WHAT IS REQUIRED: Search the records below for the string "rewrite", and report each line that contains it.

Top of RECORDS FOR THIS EXERCISE

(** C33. In every run, whatever its outcome: a task starts at most once, only
    after all its dependencies have completed, and never beyond the configured
    concurrency; it finishes at most once, after it started; no task is ever
    marked SKIPPED.  The reported results are those of the finished tasks, in
    the order they finished, and the reported token usage is the sum over the
    completed ones. *)
Theorem execute_schedules w r s w' :
  env_laws env -> run w = (Some (Ok (r, s)), w') ->
  the_trace (ds_trace s) /\ NoDup (started (ds_trace s)) /\ NoDup (finished (ds_trace s)).*1 /\
  or_subtask_results r = (finished (ds_trace s)).*2 /\
  or_total_token_usage r = tokens_in (ds_trace s).
Proof.
  intros Henv Hrun. destruct (run_ended _ _ _ _ Henv Hrun) as ([[Hv Hr Ht _] _ _] & _ & H1 & H2 & _).
  destruct (valid_trace_NoDup _ _ _ _ _ Hv). split_and!; congruence || done.
Qed.

(** A completed dependency of a task that finished. *)
Lemma finished_deps tr i t d : the_trace tr -> i ∈ (finished tr).*1 ->
  task_map_of tasks !! i = Some t -> d ∈ depends_on t -> d ∈ completed_in tr.
Proof.
  intros Hv ([i' r] & -> & Hin)%list_elem_of_fmap Ht Hd.
  apply list_elem_of_omap in Hin as (e & (pre & post & ->)%list_elem_of_split & He).
  destruct e as [|j r'|]; simplify_eq/=. pose proof (Hv _ _ _ eq_refl) as (Hst & _).
  apply list_elem_of_omap in Hst as (e & (pre' & post' & ->)%list_elem_of_split & He).
  destruct e as [j inp| |]; simplify_eq/=.
  assert (Hs : valid_event format start_context (task_map_of tasks) (concurrency_of config tasks) pre' (Started i' inp)).
  { apply (Hv _ _ (post' ++ Finished i' r :: post)). by rewrite <- app_assoc. }
  destruct Hs as (t' & Ht' & _ & Hdeps & _). assert (t' = t) as -> by congruence.
  rewrite !completed_in_app. apply elem_of_app. left. apply elem_of_app. left. by apply Hdeps.
Qed.
(* ===== verification/Ingestion.v ===== *)
(** * Document ingestion: [app/rag/ingestion.py]

    [ingest_document] parses, checks, chunks, embeds and stores one document.
    The parser, the embedder, the hash and the vector store are arguments: the
    store is a record of operations over an arbitrary state [W], so that the
    theorem says which calls are made and with what. *)

From S2P Require Import Prelude RagText RagTextProps RagSafety.
Local Open Scope Z_scope.

(** The exceptions that leave [ingest_document]. *)
Inductive ingest_error :=
| OwnerValueError
| ChunkValueError
| ProviderError (message : pystr)
| ValidationError (message : pystr)
| ConflictError (message : pystr)
| CollaboratorError (message : pystr).

Inductive SourceFormat := FmtPdf | FmtTxt | FmtMarkdown | FmtDocx | FmtXlsx | FmtHtml.

Record ParsedDocument := mkParsedDocument {
  pd_filename : pystr;
  pd_text : pystr;
  pd_source_format : SourceFormat;
  pd_page_count : option Z
}.

Record DocumentSummary := mkDocumentSummary {
  ds_document_id : pystr;
  ds_filename : pystr;
  ds_content_sha256 : pystr;
  ds_embedding_model : pystr;
  ds_embedding_dimensions : Z;
  ds_created_at : option Z;
  ds_chunk_count : Z;
  ds_text_characters : Z;
  ds_safety_verdict : option pystr
}.

Record DocumentPreview := mkDocumentPreview {
  dp_document_id : pystr;
  dp_filename : pystr;
  dp_content : pystr;
  dp_truncated : bool
}.

(** The arguments of [VectorStore.add_document]; [F] is [float]. *)
Record add_document_args (F : Type) := mkAddDocument {
  ad_source_path : pystr;
  ad_content_sha256 : pystr;
  ad_embedding_model : pystr;
  ad_embedding_dimensions : Z;
  ad_chunks : list pystr;
  ad_embeddings : list (list F);
  ad_owner_key_hash : pystr;
  ad_safety : option SafetyVerdict
}.
Arguments mkAddDocument {F}.
Arguments ad_source_path {F}.
Arguments ad_content_sha256 {F}.
Arguments ad_embedding_model {F}.
Arguments ad_embedding_dimensions {F}.
Arguments ad_chunks {F}.
Arguments ad_embeddings {F}.
Arguments ad_owner_key_hash {F}.
Arguments ad_safety {F}.

Record collaborators (F W : Type) := mkCollaborators {
  parse_document : option pystr -> list Z -> result ingest_error ParsedDocument;
  embed : list pystr -> W -> result ingest_error (list (list F)) * W;
  list_documents : pystr -> W -> result ingest_error (list DocumentSummary) * W;
  add_document : add_document_args F -> W -> result ingest_error pystr * W;
  get_document_summary : pystr -> pystr -> W -> result ingest_error (option DocumentSummary) * W;
  delete_document : pystr -> pystr -> W -> result ingest_error bool * W;
  get_document_preview : pystr -> pystr -> W -> result ingest_error (option DocumentPreview) * W
}.
Arguments parse_document {F W}.
Arguments embed {F W}.
Arguments list_documents {F W}.
Arguments add_document {F W}.
Arguments get_document_summary {F W}.
Arguments delete_document {F W}.
Arguments get_document_preview {F W}.

Inductive safety_mode := SafetyOff | SafetyFlag | SafetyStrict.
#[global] Instance safety_mode_eq_dec : EqDecision safety_mode.
Proof. solve_decision. Defined.

Record RAGIngestionService := mkIngestionService {
  is_embedding_model : pystr;
  is_embedding_dimensions : Z;
  is_chunk_size : Z;
  is_chunk_overlap : Z;
  is_max_pages : Z;
  is_max_text_characters : Z;
  is_safety_mode : safety_mode
}.

Record IngestedDocument := mkIngestedDocument {
  id_document_id : pystr;
  id_filename : pystr;
  id_text_characters : Z;
  id_chunk_count : Z;
  id_content_sha256 : pystr;
  id_embedding_model : pystr;
  id_created_at : option Z
}.

Section Ingest.
Context {F W : Type} (c : collaborators F W) (is_finite : F -> bool).
Context (lower : pystr -> pystr) (sha256 : pystr -> pystr).
Context (self : RAGIngestionService).

(** An awaited call: its error is raised, its effect on the world remains. *)
Definition await {A B} (m : result ingest_error A * W) (k : A -> W -> result ingest_error B * W)
  : result ingest_error B * W :=
  match m with
  | (Ok a, w) => k a w
  | (Err e, w) => (Err e, w)
  end.

Definition _validate_embeddings (embeddings : list (list F)) (expected_count : Z) : result ingest_error unit :=
  _ ← raise_if (negb (Z.of_nat (length embeddings) =? expected_count))
        (ProviderError (u "Embedding 服务返回的分块数量不一致。"));
  raise_if (bool_decide (length embeddings = 0%nat)
            || existsb (fun v => negb (Z.of_nat (length v) =? is_embedding_dimensions self)
                                 || negb (forallb is_finite v)) embeddings)
    (ProviderError (u "Embedding 服务返回的向量维度或数值不合法。")).

(** The checks and the chunks, before any call that changes the world. *)
Definition admit_document (content : list Z) (filename : option pystr) (owner_key_hash : pystr)
  : result ingest_error (ParsedDocument * option SafetyVerdict * list pystr) :=
  _ ← raise_if (negb (valid_owner_hash owner_key_hash)) OwnerValueError;
  parsed ← parse_document c filename content;
  _ ← raise_if (match pd_page_count parsed with Some n => is_max_pages self <? n | None => false end)
        (ProviderError (u "PDF 页数超过限制（最多 " ++ str_of_Z (is_max_pages self) ++ u " 页）。"));
  _ ← raise_if (is_max_text_characters self <? slen (pd_text parsed))
        (ProviderError (u "文档内容超过限制（最多 " ++ str_of_Z (is_max_text_characters self) ++ u " 字符）。"));
  let verdict := if decide (is_safety_mode self = SafetyOff) then None
                 else Some (evaluate_document lower (pd_text parsed)) in
  _ ← raise_if (match verdict with Some v => is_malicious v | None => false end)
        (ValidationError (u "文档包含疑似注入内容，已拒绝。"));
  chunks ← match chunk_text (pd_text parsed) (is_chunk_size self) (is_chunk_overlap self) with
           | Ok l => Ok l
           | Err _ => Err ChunkValueError
           end;
  _ ← raise_if (bool_decide (length chunks = 0%nat)) (ProviderError (u "文档没有可用于向量化的文本分块。"));
  Ok (parsed, verdict, chunks).

Definition ingest_document (content : list Z) (filename : option pystr) (owner_key_hash : pystr) (w : W)
  : result ingest_error IngestedDocument * W :=
  match admit_document content filename owner_key_hash with
  | Err e => (Err e, w)
  | Ok (parsed, verdict, chunks) =>
      await (list_documents c owner_key_hash w) (fun existing w =>
      if existsb (fun d => bool_decide (ds_filename d = pd_filename parsed)) existing
      then (Err (ConflictError (u "同名文档已存在，请更换文件名后再上传。")), w)
      else
        await (embed c chunks w) (fun embeddings w =>
        await (_validate_embeddings embeddings (Z.of_nat (length chunks)), w) (fun _ w =>
        let digest := sha256 (pd_text parsed) in
        await (add_document c (mkAddDocument (pd_filename parsed) digest (is_embedding_model self)
                 (is_embedding_dimensions self) chunks embeddings owner_key_hash verdict) w) (fun document_id w =>
        await (get_document_summary c document_id owner_key_hash w) (fun summary w =>
        (Ok (mkIngestedDocument document_id (pd_filename parsed) (slen (pd_text parsed))
               (Z.of_nat (length chunks)) digest (is_embedding_model self)
               (summary ≫= ds_created_at)), w))))))
  end.

Definition ingest_pdf := ingest_document.

(** The other operations hand the validated owner to the store. *)
Definition owned {A} (owner_key_hash : pystr) (op : pystr -> W -> result ingest_error A * W) (w : W)
  : result ingest_error A * W :=
  if valid_owner_hash owner_key_hash then op owner_key_hash w else (Err OwnerValueError, w).

Definition list_documents_of (owner_key_hash : pystr) : W -> result ingest_error (list DocumentSummary) * W :=
  owned owner_key_hash (list_documents c).
Definition delete_document_of (owner_key_hash document_id : pystr) : W -> result ingest_error bool * W :=
  owned owner_key_hash (fun owner => delete_document c owner document_id).
Definition get_document_preview_of (owner_key_hash document_id : pystr)
  : W -> result ingest_error (option DocumentPreview) * W :=
  owned owner_key_hash (fun owner => get_document_preview c owner document_id).

(** ** Theorems *)

Lemma await_ok {A B} m (k : A -> W -> result ingest_error B * W) b w' :
  await m k = (Ok b, w') -> exists a w, m = (Ok a, w) /\ k a w = (Ok b, w').
Proof. destruct m as [[a|e] w]; [eauto|done]. Qed.

Lemma validate_embeddings_spec embeddings n : _validate_embeddings embeddings n = Ok tt ->
  Z.of_nat (length embeddings) = n /\
  Forall (fun v => Z.of_nat (length v) = is_embedding_dimensions self /\ forallb is_finite v = true) embeddings.
Proof.
  unfold _validate_embeddings. intros ([] & Hn%raise_if_ok & H%raise_if_ok)%bind_ok.
  apply orb_false_iff in H as [_ H]. bools. split; [done|]. apply Forall_forall. intros v Hv.
  assert (Hf : (negb (Z.of_nat (length v) =? is_embedding_dimensions self) || negb (forallb is_finite v)) = false).
  { apply not_true_iff_false. intros Ht. apply not_true_iff_false in H. apply H, existsb_exists.
    exists v. split; [by apply list_elem_of_In|done]. }
  bools. by split.
Qed.

Lemma admit_document_spec content filename owner parsed verdict chunks :
  admit_document content filename owner = Ok (parsed, verdict, chunks) ->
  valid_owner_hash owner = true /\ parse_document c filename content = Ok parsed /\
  slen (pd_text parsed) <= is_max_text_characters self /\
  (forall n, pd_page_count parsed = Some n -> n <= is_max_pages self) /\
  verdict = (if decide (is_safety_mode self = SafetyOff) then None
             else Some (evaluate_document lower (pd_text parsed))) /\
  (forall v, verdict = Some v -> level v <> Malicious) /\
  chunk_text (pd_text parsed) (is_chunk_size self) (is_chunk_overlap self) = Ok chunks /\ chunks <> [].
Proof.
  unfold admit_document. intros ([] & Ho%raise_if_ok & H)%bind_ok.
  apply bind_ok in H as (p & Hp & H). apply bind_ok in H as ([] & Hpages%raise_if_ok & H).
  apply bind_ok in H as ([] & Htext%raise_if_ok & H). apply bind_ok in H as ([] & Hsafe%raise_if_ok & H).
  apply bind_ok in H as (l & Hl & H). apply bind_ok in H as ([] & Hne%raise_if_ok & H).
  injection H as <- <- <-. bools. split_and!; try done.
  - intros n Hn. rewrite Hn in Hpages. by bools.
  - intros v Hv. rewrite Hv in Hsafe. unfold is_malicious in Hsafe. by bools.
  - by destruct (chunk_text _ _ _); simplify_eq.
  - intros ->. by apply Hne.
Qed.

(** What is stored is what was checked: a document is ingested only through
    one [add_document] call, whose chunks cover the parsed text within the limits,
    with one finite embedding of the configured dimension per chunk, under a name
    that the owner did not use before, and, unless the safety mode is off, with
    the safety verdict of the text, which is not malicious. *)
Theorem ingest_stores_checked content filename owner w doc w' :
  ingest_document content filename owner w = (Ok doc, w') ->
  exists args existing w1 w2 w3,
    add_document c args w2 = (Ok (id_document_id doc), w3) /\
    list_documents c owner w = (Ok existing, w1) /\
    valid_owner_hash owner = true /\ ad_owner_key_hash args = owner /\
    Forall (fun d => ds_filename d <> ad_source_path args) existing /\
    exists parsed, parse_document c filename content = Ok parsed /\
      ad_source_path args = pd_filename parsed /\ ad_content_sha256 args = sha256 (pd_text parsed) /\
      slen (pd_text parsed) <= is_max_text_characters self /\
      rebuild (Z.to_nat (is_chunk_overlap self)) (ad_chunks args) = pd_text parsed /\
      Forall (fun x => 0 < slen x <= is_chunk_size self) (ad_chunks args) /\
      length (ad_embeddings args) = length (ad_chunks args) /\
      Forall (fun v => Z.of_nat (length v) = is_embedding_dimensions self /\ forallb is_finite v = true)
        (ad_embeddings args) /\
      (is_safety_mode self <> SafetyOff ->
         ad_safety args = Some (evaluate_document lower (pd_text parsed)) /\
         ¬ rule_occurs SevHigh (_normalize lower (pd_text parsed))).
Proof.
  unfold ingest_document. destruct (admit_document _ _ _) as [[[parsed verdict] chunks]|e] eqn:Had; [|done].
  apply admit_document_spec in Had as (Ho & Hp & Htext & _ & Hv & Hsafe & Hch & Hne).
  intros (existing & w1 & Hlist & H)%await_ok. destruct (existsb _ existing) eqn:Hex; [done|].
  apply await_ok in H as (embeddings & w2 & Hemb & H). apply await_ok in H as ([] & w2' & Hval & H).
  injection Hval as Hval <-. apply validate_embeddings_spec in Hval as [Hcount Hdims].
  apply await_ok in H as (i & w3 & Hadd & H). apply await_ok in H as (summary & w4 & _ & [= <- <-]).
  eexists _, existing, w1, w2, w3. split; [exact Hadd|]. split_and!; [done|done|done| |].
  - apply Forall_forall. intros d Hd Heq. apply not_true_iff_false in Hex. apply Hex, existsb_exists.
    exists d. split; [by apply list_elem_of_In|by apply bool_decide_eq_true].
  - exists parsed. pose proof (chunk_text_spec (pd_text parsed) (is_chunk_size self) (is_chunk_overlap self)) as Hc.
    rewrite Hch in Hc. destruct Hc as (_ & Hre & Hall).
    split_and!; [done|done|done|done|done| |cbn; lia|done|].
    + apply Forall_forall. intros x (k & Hk)%list_elem_of_lookup. by destruct (Hall k x Hk).
    + intros Hmode. rewrite decide_False in Hv by done. split; [done|].
      intros Hocc. apply (Hsafe _ Hv). by apply evaluate_document_spec.
Qed.
End Ingest.

(** ** One document *)

Definition demo_collaborators : collaborators Z (list pystr) :=
  mkCollaborators Z (list pystr)
    (fun name _ => Ok (mkParsedDocument (default (u "document.pdf") name) (u "abcdefghij") FmtPdf (Some 1)))
    (fun chunks w => (Ok ((fun _ => [1; 2]) <$> chunks), w))
    (fun _ w => (Ok [], w))
    (fun args w => (Ok (u "doc-1"), ad_chunks args ++ w))
    (fun _ _ w => (Ok None, w))
    (fun _ _ w => (Ok false, w))
    (fun _ _ w => (Ok None, w)).
Definition demo_service : RAGIngestionService := mkIngestionService (u "model") 2 4 1 10 1000 SafetyStrict.
Definition demo_ingest :=
  ingest_document demo_collaborators (fun _ => true) ascii_lower (fun s => s) demo_service [] (Some (u "a.pdf"))
    demo_owner [].
Definition demo_document : IngestedDocument := mkIngestedDocument (u "doc-1") (u "a.pdf") 10 3 (u "abcdefghij") (u "model") None.
Lemma demo_ingested : demo_ingest = (Ok demo_document, [u "abcd"; u "defg"; u "ghij"]).
Proof. vm_compute. reflexivity. Qed.

Lemma ingest_stores_checked_witness :
  exists args existing w1 w2 w3,
    add_document demo_collaborators args w2 = (Ok (u "doc-1"), w3) /\
    list_documents demo_collaborators demo_owner [] = (Ok existing, w1) /\
    valid_owner_hash demo_owner = true /\ ad_owner_key_hash args = demo_owner /\
    Forall (fun d => ds_filename d <> ad_source_path args) existing /\
    exists parsed, parse_document demo_collaborators (Some (u "a.pdf")) [] = Ok parsed /\
      ad_source_path args = pd_filename parsed /\ ad_content_sha256 args = pd_text parsed /\
      slen (pd_text parsed) <= 1000 /\
      rebuild 1 (ad_chunks args) = pd_text parsed /\
      Forall (fun x => 0 < slen x <= 4) (ad_chunks args) /\
      length (ad_embeddings args) = length (ad_chunks args) /\
      Forall (fun v => Z.of_nat (length v) = 2 /\ forallb (fun _ => true) v = true) (ad_embeddings args) /\
      (SafetyStrict <> SafetyOff ->
         ad_safety args = Some (evaluate_document ascii_lower (pd_text parsed)) /\
         ¬ rule_occurs SevHigh (_normalize ascii_lower (pd_text parsed))).
Proof.
  exact (ingest_stores_checked demo_collaborators (fun _ => true) ascii_lower (fun s => s) demo_service
    [] (Some (u "a.pdf")) demo_owner [] demo_document _ demo_ingested).
Defined.
(* ===== verification/Memory.v ===== *)
(** * Long-term memory: [app/memory/]

    Items, the in-memory repository (items by id, in order of creation) and the
    service: validation, term overlap, selection for an agent.  [str.lower], the
    fresh [uuid4] and the clocks are arguments; instants are microseconds. *)

From Corelib Require Import SpecFloat.
From S2P Require Import Prelude Json AuditLog RagText.
Local Open Scope Z_scope.

Module MemorySource.
Inductive t := EXPLICIT | CONVERSATION | SYSTEM.
End MemorySource.
Module MemoryKind.
Inductive t := FACT | PREFERENCE | INSTRUCTION.
End MemoryKind.

Record MemoryItem := mkMemoryItem {
  mi_id : pystr;
  mi_owner_scope : pystr;
  mi_content : pystr;
  mi_source : MemorySource.t;
  mi_kind : MemoryKind.t;
  mi_confidence : float64;
  mi_metadata : list (pystr * json);
  mi_created_at : option Z;
  mi_updated_at : option Z;
  mi_last_used_at : option Z
}.

Inductive memory_error :=
| MemoryNotFoundError (message : pystr)
| MemoryValidation (message : pystr)
| OwnerScopeError (message : pystr).

(** [fullmatch]: 64 lower-case hexadecimal digits *)
Definition validate_owner_scope (owner_scope : pystr) : result memory_error pystr :=
  _ ← raise_if (negb (valid_owner_hash owner_scope))
        (OwnerScopeError (u "owner_scope must be a lowercase SHA-256 hex digest"));
  Ok owner_scope.

(** ** The repository *)

Abbreviation memory_items := (list (pystr * MemoryItem)).

Definition mem_create (item : MemoryItem) (r : memory_items) : memory_items := dict_set (mi_id item) item r.

Definition mem_get (memory_id owner_scope : pystr) (r : memory_items) : option MemoryItem :=
  match dict_get memory_id r with
  | Some item => if decide (mi_owner_scope item = owner_scope) then Some item else None
  | None => None
  end.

Bottom of RECORDS FOR THIS EXERCISE

SOLUTION TO THIS TASK:
  { apply (Hv _ _ (post' ++ Finished i' r :: post)). by rewrite <- app_assoc. }
  rewrite !completed_in_app. apply elem_of_app. left. apply elem_of_app. left. by apply Hdeps.
  - intros n Hn. rewrite Hn in Hpages. by bools.
  - intros v Hv. rewrite Hv in Hsafe. unfold is_malicious in Hsafe. by bools.
    rewrite Hch in Hc. destruct Hc as (_ & Hre & Hall).
    + intros Hmode. rewrite decide_False in Hv by done. split; [done|].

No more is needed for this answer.